Collected data
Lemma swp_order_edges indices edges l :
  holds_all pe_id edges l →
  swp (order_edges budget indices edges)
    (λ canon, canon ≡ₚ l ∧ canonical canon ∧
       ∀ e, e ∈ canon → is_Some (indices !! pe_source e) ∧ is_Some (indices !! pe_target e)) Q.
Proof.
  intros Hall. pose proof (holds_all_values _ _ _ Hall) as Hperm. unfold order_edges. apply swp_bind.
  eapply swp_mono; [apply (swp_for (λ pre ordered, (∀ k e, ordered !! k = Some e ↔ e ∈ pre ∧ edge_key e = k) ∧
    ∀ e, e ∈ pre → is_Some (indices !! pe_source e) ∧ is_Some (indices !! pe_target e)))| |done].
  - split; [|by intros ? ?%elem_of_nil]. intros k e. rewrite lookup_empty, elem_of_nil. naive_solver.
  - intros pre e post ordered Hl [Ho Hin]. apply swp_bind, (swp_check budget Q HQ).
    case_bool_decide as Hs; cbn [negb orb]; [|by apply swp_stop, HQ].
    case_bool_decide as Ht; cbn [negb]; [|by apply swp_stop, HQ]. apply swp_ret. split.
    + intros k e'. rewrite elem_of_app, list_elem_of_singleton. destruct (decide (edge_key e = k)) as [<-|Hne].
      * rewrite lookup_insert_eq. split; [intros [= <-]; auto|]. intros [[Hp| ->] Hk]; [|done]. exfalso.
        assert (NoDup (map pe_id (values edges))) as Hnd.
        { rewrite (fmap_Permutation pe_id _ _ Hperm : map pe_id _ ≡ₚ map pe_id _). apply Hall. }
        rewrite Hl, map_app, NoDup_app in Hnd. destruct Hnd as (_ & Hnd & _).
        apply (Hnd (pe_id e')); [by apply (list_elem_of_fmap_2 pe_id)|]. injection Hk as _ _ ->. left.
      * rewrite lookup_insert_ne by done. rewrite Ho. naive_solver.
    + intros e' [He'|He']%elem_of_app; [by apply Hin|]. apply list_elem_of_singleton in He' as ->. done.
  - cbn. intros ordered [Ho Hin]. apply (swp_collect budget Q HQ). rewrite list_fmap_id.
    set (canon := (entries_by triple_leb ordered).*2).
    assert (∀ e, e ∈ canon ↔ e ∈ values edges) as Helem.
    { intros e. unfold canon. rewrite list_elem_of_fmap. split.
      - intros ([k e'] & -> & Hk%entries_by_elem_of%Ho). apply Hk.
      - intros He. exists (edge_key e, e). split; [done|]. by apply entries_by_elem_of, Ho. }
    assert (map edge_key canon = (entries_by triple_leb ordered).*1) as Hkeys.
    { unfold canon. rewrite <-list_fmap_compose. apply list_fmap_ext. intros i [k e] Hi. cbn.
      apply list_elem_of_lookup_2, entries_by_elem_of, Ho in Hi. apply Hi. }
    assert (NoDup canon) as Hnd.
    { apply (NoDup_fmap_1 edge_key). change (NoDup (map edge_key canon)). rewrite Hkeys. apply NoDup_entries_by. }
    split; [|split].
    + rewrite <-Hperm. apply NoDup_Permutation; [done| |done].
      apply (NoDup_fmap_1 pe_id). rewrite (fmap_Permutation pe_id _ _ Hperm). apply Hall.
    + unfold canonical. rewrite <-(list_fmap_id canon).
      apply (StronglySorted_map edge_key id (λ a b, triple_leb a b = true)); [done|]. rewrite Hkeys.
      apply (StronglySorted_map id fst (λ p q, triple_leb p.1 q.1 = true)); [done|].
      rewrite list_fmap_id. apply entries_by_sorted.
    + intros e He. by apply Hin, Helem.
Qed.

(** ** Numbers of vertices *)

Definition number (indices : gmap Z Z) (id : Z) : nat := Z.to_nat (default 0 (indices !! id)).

==

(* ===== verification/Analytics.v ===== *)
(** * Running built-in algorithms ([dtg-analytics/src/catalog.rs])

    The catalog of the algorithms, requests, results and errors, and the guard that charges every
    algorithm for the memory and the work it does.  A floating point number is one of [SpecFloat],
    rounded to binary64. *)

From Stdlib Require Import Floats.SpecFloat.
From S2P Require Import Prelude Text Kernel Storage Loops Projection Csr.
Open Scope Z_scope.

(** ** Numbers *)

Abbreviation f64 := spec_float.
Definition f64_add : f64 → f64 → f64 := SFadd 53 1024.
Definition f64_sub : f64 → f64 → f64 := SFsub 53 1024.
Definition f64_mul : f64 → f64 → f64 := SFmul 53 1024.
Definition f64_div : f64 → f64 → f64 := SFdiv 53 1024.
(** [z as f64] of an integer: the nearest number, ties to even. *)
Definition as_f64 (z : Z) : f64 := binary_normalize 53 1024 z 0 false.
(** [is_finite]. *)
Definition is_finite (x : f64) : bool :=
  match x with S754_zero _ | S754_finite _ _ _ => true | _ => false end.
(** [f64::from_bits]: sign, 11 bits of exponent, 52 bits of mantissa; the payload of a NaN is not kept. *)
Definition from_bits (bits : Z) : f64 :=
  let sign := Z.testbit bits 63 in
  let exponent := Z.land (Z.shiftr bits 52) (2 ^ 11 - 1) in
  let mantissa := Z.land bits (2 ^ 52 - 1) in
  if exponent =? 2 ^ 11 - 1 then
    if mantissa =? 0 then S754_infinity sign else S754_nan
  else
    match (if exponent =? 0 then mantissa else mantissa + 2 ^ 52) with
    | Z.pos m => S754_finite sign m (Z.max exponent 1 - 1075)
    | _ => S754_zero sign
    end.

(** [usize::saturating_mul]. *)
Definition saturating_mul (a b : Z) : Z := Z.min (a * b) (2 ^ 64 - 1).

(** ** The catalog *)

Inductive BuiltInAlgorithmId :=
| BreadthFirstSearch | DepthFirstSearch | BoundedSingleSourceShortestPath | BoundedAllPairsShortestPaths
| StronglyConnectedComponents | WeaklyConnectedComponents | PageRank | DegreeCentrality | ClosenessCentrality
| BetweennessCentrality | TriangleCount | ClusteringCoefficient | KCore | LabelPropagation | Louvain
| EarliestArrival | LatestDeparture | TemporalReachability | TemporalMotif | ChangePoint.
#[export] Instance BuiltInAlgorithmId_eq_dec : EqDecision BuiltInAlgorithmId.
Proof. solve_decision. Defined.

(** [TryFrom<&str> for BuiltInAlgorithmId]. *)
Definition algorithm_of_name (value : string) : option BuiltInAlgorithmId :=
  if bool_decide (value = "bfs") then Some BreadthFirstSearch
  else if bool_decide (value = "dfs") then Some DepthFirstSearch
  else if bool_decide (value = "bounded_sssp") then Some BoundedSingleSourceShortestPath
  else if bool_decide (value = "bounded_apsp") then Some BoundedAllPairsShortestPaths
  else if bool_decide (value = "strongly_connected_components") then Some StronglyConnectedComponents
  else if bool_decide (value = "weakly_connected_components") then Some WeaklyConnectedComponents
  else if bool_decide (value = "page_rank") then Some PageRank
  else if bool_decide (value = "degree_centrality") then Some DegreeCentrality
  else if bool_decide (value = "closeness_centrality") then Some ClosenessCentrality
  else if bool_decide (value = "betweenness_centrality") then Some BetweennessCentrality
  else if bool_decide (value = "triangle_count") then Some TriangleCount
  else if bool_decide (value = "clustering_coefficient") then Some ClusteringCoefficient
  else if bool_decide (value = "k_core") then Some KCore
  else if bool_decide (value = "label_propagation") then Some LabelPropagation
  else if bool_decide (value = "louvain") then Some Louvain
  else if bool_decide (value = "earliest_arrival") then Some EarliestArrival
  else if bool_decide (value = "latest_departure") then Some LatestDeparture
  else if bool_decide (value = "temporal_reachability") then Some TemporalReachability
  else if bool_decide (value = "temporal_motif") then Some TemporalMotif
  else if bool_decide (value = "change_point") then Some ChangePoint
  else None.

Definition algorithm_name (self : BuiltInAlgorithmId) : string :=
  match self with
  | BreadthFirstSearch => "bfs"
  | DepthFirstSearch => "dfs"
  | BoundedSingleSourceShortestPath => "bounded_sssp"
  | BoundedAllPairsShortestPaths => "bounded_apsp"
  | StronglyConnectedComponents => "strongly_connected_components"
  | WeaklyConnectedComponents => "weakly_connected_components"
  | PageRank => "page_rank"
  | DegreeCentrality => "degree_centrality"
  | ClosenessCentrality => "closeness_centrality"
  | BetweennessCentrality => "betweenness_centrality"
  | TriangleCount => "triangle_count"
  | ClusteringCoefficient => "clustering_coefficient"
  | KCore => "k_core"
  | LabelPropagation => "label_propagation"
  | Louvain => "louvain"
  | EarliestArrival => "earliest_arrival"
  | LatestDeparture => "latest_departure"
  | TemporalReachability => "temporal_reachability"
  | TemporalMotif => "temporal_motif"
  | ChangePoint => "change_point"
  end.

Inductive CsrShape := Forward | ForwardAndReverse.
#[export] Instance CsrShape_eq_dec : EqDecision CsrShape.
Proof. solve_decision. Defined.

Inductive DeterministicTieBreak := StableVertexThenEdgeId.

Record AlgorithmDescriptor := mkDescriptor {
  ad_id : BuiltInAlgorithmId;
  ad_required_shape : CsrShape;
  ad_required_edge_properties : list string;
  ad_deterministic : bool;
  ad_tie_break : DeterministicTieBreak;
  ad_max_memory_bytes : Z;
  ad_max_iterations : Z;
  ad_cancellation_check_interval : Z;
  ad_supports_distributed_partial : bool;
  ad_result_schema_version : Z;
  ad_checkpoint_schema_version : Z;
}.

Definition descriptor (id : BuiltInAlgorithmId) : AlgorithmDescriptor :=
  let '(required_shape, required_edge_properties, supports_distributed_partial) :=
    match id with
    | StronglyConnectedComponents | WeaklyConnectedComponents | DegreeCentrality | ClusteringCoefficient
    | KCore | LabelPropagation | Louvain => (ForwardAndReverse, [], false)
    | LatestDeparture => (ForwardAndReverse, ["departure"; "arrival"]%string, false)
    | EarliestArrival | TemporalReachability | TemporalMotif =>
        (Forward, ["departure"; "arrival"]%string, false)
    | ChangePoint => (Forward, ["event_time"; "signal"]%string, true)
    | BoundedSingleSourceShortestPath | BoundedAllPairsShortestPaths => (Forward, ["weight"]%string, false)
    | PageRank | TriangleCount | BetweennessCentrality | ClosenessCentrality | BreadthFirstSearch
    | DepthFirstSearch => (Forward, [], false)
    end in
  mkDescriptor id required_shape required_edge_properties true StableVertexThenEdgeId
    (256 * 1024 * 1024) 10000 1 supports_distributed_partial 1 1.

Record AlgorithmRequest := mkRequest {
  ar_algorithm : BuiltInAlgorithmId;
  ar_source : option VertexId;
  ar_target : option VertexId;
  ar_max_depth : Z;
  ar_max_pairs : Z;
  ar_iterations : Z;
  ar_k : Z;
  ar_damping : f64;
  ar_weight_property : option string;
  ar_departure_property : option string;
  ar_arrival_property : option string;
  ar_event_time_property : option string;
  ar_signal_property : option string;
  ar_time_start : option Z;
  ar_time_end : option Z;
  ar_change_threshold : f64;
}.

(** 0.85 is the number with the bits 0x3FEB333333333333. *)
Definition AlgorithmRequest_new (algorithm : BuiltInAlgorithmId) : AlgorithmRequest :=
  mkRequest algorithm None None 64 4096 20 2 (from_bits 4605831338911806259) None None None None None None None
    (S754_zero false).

**What is being asked:** Bring together all lines in the records where the word "PageRank" is found.

**Response below:**
| StronglyConnectedComponents | WeaklyConnectedComponents | PageRank | DegreeCentrality | ClosenessCentrality
  else if bool_decide (value = "page_rank") then Some PageRank
  | PageRank => "page_rank"
    | PageRank | TriangleCount | BetweennessCentrality | ClosenessCentrality | BreadthFirstSearch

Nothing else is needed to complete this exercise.